Information given:
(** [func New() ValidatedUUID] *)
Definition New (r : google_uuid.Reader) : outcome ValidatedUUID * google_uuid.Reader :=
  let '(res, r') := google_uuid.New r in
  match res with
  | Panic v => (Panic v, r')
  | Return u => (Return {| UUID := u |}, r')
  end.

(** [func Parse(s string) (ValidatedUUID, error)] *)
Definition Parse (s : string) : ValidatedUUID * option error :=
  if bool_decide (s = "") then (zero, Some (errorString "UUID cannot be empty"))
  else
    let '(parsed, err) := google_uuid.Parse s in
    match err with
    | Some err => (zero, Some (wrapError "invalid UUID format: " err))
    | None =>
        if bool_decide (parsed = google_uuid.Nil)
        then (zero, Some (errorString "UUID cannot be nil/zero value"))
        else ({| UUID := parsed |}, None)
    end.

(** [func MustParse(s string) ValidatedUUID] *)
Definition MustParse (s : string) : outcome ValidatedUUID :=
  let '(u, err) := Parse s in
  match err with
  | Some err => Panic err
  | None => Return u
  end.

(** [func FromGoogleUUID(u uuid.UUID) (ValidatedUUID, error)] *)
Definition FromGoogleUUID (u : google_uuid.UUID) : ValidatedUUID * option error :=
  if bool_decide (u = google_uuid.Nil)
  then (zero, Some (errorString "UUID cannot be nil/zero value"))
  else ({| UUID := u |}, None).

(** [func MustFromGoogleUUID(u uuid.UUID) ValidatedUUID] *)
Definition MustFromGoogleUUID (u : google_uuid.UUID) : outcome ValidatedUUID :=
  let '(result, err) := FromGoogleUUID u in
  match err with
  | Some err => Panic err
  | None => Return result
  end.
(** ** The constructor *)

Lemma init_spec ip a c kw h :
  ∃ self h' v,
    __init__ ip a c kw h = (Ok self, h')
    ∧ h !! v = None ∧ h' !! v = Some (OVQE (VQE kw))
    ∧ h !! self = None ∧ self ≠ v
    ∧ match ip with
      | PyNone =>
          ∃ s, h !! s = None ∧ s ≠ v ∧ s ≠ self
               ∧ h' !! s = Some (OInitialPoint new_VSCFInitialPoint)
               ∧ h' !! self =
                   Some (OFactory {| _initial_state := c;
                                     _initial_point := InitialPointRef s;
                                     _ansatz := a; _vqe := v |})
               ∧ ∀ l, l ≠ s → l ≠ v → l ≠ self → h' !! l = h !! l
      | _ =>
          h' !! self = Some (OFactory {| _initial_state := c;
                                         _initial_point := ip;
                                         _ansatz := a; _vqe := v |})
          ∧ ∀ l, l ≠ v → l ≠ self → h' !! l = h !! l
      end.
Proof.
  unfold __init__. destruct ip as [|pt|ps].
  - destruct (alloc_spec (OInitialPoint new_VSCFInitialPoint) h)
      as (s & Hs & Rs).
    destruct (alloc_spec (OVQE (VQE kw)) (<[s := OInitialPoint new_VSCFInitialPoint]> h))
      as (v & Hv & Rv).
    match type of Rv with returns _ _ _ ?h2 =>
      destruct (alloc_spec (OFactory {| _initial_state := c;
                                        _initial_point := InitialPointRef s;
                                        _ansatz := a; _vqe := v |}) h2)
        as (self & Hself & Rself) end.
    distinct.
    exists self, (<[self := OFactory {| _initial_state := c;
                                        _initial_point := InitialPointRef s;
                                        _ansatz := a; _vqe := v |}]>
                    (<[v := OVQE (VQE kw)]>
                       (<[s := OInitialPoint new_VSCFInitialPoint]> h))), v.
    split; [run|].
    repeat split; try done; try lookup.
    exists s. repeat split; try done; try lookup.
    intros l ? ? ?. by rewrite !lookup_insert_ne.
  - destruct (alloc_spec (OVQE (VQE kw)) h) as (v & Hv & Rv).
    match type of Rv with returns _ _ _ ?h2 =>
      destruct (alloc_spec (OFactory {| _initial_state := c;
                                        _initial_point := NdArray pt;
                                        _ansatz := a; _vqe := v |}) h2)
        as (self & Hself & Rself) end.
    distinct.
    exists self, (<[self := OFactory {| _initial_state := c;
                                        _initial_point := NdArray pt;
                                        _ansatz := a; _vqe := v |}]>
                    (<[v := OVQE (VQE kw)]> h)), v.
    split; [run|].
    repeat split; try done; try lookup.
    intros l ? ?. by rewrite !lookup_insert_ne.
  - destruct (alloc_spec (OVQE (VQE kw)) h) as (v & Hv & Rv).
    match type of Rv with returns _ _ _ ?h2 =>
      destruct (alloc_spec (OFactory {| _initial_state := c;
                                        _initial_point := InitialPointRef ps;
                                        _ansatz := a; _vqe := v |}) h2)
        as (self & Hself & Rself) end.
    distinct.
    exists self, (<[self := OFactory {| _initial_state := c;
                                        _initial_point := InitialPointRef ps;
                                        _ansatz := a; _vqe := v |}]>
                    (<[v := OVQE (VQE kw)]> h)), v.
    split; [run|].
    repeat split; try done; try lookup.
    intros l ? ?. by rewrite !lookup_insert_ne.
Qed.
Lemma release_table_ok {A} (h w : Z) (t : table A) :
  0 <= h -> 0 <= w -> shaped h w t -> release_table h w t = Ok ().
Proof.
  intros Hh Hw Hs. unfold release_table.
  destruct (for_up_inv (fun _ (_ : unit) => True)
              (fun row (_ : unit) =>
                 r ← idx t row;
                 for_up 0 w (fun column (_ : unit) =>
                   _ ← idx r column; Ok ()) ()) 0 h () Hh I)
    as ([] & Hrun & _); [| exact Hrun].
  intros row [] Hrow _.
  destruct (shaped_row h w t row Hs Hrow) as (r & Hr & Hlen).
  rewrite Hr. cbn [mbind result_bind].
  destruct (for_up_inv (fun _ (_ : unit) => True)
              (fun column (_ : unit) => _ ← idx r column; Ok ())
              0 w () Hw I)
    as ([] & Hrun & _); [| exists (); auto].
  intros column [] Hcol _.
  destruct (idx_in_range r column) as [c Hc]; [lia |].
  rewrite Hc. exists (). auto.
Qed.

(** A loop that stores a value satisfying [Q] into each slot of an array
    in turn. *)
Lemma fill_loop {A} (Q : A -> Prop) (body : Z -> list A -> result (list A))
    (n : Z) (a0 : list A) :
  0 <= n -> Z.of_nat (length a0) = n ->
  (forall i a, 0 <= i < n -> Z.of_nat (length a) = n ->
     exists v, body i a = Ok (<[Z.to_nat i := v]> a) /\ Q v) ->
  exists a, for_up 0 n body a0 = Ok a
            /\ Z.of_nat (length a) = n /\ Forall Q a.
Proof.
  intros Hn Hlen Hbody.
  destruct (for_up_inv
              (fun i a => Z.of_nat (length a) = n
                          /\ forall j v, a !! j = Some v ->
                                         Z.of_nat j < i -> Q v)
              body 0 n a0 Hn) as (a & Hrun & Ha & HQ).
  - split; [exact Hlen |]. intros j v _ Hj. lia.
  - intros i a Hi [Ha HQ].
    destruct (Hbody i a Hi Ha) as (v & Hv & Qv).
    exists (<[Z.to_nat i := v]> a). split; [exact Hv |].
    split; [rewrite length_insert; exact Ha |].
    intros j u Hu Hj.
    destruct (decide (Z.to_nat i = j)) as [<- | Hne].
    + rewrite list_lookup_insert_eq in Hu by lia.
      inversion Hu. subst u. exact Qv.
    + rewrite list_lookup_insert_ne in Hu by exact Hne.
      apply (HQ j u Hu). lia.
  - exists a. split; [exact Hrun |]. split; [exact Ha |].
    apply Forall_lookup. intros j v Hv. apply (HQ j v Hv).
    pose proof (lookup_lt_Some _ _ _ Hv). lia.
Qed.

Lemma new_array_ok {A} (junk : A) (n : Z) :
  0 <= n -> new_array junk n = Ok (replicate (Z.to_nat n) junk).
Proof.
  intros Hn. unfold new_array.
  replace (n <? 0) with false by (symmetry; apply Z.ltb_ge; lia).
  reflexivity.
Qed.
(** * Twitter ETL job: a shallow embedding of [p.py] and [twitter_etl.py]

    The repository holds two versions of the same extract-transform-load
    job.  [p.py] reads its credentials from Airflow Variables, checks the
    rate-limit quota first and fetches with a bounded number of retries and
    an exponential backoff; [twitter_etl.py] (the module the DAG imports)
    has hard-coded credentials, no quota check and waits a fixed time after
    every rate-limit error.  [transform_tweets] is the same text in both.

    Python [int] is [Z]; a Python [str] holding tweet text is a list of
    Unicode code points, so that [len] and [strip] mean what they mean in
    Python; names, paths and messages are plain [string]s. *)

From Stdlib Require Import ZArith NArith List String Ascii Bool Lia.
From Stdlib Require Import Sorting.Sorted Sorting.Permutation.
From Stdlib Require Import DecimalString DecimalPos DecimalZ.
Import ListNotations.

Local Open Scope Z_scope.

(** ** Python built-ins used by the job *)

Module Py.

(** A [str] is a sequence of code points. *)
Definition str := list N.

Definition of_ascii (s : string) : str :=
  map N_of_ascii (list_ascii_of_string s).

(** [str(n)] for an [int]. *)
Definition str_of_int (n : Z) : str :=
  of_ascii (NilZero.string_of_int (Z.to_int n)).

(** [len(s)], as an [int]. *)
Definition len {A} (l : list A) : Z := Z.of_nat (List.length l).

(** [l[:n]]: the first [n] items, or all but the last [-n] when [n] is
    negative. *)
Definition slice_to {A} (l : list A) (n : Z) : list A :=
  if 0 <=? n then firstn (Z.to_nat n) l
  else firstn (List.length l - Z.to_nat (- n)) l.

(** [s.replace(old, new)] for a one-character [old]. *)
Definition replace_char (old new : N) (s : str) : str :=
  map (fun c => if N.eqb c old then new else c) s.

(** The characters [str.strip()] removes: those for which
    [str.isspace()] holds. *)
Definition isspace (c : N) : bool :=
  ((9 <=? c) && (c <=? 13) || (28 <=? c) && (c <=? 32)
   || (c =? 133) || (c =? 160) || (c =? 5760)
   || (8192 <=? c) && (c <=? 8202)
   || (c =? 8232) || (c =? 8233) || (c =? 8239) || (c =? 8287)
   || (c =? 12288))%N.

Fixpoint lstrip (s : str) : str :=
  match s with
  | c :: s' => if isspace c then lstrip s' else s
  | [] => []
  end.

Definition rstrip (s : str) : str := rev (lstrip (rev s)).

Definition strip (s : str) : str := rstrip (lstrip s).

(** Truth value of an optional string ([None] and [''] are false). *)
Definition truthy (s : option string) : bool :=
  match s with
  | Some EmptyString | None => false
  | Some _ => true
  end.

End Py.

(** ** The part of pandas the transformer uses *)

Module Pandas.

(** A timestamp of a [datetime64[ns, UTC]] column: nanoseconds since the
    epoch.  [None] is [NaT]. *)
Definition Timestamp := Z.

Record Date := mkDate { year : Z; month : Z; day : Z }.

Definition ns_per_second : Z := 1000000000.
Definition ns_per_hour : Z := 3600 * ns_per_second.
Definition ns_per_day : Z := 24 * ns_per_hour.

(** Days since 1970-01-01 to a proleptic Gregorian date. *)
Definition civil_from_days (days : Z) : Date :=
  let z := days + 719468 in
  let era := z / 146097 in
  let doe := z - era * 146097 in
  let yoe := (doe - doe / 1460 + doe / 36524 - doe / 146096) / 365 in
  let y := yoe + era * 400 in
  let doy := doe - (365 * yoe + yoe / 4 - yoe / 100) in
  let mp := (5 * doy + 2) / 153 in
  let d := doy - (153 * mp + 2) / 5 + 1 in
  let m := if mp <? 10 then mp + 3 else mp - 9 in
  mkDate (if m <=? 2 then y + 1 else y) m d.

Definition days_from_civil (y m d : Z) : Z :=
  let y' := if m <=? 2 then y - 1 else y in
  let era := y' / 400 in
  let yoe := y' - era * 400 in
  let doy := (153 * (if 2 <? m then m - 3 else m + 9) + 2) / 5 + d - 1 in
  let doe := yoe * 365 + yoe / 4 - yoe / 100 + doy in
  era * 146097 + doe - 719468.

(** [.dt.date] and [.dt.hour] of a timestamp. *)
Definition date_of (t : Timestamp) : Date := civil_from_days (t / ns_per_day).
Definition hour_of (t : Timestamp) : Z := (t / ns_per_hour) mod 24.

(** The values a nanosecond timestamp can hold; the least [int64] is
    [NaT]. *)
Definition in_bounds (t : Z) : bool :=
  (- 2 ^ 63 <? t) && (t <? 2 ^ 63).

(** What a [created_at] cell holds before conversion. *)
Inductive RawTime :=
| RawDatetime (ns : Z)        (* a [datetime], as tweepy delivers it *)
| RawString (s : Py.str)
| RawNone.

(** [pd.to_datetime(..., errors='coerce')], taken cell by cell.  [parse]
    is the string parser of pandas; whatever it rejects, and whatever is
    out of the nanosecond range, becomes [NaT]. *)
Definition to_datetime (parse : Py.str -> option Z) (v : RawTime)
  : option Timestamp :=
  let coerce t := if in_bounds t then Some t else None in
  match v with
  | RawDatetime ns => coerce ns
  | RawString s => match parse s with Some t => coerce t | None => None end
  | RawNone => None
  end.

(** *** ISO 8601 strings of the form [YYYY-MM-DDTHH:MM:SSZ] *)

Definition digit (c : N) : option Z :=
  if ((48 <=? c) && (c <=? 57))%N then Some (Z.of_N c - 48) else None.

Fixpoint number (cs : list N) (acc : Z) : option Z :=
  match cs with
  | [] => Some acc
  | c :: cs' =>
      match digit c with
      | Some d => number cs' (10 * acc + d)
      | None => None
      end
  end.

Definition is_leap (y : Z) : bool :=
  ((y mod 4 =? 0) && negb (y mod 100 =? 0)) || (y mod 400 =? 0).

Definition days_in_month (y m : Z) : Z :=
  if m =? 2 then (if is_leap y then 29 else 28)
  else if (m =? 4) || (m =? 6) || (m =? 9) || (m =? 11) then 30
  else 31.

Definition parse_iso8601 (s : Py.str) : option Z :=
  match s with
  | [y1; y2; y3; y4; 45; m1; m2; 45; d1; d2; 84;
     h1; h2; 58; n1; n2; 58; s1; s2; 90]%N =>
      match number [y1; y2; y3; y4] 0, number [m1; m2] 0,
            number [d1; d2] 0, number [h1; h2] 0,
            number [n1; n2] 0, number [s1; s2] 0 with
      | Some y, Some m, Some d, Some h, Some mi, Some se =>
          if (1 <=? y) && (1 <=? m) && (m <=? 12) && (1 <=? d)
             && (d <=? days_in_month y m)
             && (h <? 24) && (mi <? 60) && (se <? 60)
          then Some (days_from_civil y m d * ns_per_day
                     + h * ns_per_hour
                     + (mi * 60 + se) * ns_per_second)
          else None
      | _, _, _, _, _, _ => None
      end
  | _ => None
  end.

Action item: In the listing above, how many lines have the string "points" in them? Reply with only the figure.

Solution for this problem: 2